# [How to complete this task]
What you return must be an exact copy of the lines in the listing below between the line holding "let w := Sample.w_ann in" and the line holding "Table.get i (db", inclusive, and nothing more.
--- START ---
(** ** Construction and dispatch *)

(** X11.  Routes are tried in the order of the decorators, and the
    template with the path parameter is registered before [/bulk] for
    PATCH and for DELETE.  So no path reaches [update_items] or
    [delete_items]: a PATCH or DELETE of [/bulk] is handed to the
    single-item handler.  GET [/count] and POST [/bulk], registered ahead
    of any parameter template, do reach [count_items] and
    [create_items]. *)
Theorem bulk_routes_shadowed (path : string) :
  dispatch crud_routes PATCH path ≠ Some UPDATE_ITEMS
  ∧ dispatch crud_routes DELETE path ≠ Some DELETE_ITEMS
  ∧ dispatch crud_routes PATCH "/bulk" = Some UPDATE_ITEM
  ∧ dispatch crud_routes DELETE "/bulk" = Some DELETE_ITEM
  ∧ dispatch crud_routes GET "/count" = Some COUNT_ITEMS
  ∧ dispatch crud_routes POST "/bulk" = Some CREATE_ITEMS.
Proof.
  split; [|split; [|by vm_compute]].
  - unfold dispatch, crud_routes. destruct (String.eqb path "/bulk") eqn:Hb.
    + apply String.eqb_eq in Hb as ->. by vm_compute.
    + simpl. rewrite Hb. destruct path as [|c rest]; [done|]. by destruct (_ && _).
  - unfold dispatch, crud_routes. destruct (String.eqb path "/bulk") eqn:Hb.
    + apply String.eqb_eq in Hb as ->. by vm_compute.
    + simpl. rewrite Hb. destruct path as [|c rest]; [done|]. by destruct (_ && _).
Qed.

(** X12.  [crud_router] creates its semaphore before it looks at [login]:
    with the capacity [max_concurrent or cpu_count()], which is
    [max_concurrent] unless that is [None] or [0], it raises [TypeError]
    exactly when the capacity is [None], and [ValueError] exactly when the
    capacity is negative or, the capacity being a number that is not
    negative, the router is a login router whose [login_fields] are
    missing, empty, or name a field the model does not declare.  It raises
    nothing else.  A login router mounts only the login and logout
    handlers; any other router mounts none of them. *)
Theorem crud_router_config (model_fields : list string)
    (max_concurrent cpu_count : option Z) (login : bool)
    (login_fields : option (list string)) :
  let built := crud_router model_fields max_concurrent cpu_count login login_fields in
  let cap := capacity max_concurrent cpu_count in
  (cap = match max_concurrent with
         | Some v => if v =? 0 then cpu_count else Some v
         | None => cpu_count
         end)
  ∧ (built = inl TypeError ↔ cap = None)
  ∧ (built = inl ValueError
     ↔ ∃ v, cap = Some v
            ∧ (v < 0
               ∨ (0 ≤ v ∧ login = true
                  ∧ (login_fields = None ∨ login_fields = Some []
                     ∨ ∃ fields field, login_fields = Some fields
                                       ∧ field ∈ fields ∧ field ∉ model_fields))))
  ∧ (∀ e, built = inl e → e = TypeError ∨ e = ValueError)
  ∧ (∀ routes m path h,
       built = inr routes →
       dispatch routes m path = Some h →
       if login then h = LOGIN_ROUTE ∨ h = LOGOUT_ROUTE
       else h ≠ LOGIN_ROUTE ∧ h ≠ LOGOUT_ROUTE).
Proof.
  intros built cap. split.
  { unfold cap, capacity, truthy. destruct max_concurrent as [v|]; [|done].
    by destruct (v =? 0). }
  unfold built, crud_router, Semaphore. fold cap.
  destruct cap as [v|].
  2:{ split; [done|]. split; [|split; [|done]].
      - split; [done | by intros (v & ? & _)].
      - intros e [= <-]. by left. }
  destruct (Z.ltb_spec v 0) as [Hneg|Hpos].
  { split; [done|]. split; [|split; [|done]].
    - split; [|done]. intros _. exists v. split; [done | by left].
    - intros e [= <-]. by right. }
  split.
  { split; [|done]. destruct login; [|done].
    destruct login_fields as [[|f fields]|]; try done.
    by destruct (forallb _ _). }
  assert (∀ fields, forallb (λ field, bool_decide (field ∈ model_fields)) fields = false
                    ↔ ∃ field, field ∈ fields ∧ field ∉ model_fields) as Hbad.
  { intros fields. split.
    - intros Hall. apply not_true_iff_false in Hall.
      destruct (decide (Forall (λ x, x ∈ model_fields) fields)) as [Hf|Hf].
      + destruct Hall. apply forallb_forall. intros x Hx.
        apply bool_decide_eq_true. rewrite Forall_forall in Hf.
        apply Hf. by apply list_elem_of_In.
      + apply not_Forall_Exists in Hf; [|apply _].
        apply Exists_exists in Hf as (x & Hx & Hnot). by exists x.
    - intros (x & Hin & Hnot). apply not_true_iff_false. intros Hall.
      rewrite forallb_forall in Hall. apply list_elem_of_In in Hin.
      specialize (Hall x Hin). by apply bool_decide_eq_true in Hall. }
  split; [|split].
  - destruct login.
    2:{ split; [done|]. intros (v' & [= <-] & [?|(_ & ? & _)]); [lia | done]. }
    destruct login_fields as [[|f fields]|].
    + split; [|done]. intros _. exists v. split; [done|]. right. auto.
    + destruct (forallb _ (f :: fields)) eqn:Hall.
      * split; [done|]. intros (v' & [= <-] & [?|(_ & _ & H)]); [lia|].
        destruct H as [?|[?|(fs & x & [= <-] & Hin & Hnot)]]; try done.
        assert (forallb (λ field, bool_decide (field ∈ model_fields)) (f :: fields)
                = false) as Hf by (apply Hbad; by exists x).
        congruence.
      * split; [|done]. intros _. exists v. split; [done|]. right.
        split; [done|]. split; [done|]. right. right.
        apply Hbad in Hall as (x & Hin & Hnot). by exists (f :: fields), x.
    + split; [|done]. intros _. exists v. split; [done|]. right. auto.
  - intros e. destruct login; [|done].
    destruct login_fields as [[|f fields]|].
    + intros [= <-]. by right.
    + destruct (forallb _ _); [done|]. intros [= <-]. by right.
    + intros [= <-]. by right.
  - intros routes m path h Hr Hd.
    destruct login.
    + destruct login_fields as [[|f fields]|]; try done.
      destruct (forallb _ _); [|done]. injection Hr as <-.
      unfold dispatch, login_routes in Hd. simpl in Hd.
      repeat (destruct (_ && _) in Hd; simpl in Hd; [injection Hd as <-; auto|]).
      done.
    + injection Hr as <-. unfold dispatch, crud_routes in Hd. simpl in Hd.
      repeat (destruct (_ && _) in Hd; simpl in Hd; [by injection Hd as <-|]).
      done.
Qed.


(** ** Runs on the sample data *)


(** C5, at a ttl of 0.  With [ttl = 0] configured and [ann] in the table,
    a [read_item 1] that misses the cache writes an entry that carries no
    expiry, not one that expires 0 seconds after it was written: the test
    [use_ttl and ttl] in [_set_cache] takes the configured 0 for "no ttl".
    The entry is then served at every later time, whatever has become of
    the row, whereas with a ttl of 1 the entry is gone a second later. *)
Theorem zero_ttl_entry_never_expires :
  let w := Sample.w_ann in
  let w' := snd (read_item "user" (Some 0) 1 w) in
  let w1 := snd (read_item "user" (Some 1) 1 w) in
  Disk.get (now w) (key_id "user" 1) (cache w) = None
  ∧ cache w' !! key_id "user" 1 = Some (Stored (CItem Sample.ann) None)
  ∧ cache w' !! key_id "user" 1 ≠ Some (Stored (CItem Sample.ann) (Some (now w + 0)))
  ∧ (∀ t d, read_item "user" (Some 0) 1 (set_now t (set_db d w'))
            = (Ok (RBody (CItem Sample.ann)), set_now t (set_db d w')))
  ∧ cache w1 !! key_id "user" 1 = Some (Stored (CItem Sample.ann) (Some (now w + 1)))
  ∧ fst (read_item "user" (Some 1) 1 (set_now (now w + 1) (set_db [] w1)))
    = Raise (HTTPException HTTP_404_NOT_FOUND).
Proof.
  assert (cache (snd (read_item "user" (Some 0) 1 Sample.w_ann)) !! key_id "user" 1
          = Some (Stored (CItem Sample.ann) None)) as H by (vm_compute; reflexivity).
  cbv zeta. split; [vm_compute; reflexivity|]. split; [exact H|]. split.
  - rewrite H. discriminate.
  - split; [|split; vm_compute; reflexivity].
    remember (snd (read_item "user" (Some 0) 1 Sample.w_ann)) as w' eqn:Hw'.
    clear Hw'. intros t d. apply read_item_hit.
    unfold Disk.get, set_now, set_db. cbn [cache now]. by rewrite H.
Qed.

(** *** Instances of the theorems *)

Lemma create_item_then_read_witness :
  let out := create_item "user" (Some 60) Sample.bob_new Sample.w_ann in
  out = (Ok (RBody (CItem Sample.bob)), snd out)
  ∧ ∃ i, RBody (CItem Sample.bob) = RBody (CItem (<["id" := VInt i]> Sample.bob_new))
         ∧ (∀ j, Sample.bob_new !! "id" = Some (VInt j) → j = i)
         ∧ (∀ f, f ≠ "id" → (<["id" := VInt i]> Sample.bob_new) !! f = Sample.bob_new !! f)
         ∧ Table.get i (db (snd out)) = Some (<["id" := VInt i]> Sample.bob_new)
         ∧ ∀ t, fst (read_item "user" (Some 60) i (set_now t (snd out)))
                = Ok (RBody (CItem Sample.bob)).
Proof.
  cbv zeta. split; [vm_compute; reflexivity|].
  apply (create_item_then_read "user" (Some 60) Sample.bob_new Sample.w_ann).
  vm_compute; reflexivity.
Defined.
--- END ---
# [Answer section]
  let w := Sample.w_ann in
  let w' := snd (read_item "user" (Some 0) 1 w) in
  let w1 := snd (read_item "user" (Some 1) 1 w) in
  Disk.get (now w) (key_id "user" 1) (cache w) = None
  ∧ cache w' !! key_id "user" 1 = Some (Stored (CItem Sample.ann) None)
  ∧ cache w' !! key_id "user" 1 ≠ Some (Stored (CItem Sample.ann) (Some (now w + 0)))
  ∧ (∀ t d, read_item "user" (Some 0) 1 (set_now t (set_db d w'))
            = (Ok (RBody (CItem Sample.ann)), set_now t (set_db d w')))
  ∧ cache w1 !! key_id "user" 1 = Some (Stored (CItem Sample.ann) (Some (now w + 1)))
  ∧ fst (read_item "user" (Some 1) 1 (set_now (now w + 1) (set_db [] w1)))
    = Raise (HTTPException HTTP_404_NOT_FOUND).
Proof.
  assert (cache (snd (read_item "user" (Some 0) 1 Sample.w_ann)) !! key_id "user" 1
          = Some (Stored (CItem Sample.ann) None)) as H by (vm_compute; reflexivity).
  cbv zeta. split; [vm_compute; reflexivity|]. split; [exact H|]. split.
  - rewrite H. discriminate.
  - split; [|split; vm_compute; reflexivity].
    remember (snd (read_item "user" (Some 0) 1 Sample.w_ann)) as w' eqn:Hw'.
    clear Hw'. intros t d. apply read_item_hit.
    unfold Disk.get, set_now, set_db. cbn [cache now]. by rewrite H.
Qed.

(** *** Instances of the theorems *)

Lemma create_item_then_read_witness :
  let out := create_item "user" (Some 60) Sample.bob_new Sample.w_ann in
  out = (Ok (RBody (CItem Sample.bob)), snd out)
  ∧ ∃ i, RBody (CItem Sample.bob) = RBody (CItem (<["id" := VInt i]> Sample.bob_new))
         ∧ (∀ j, Sample.bob_new !! "id" = Some (VInt j) → j = i)
         ∧ (∀ f, f ≠ "id" → (<["id" := VInt i]> Sample.bob_new) !! f = Sample.bob_new !! f)
         ∧ Table.get i (db (snd out)) = Some (<["id" := VInt i]> Sample.bob_new)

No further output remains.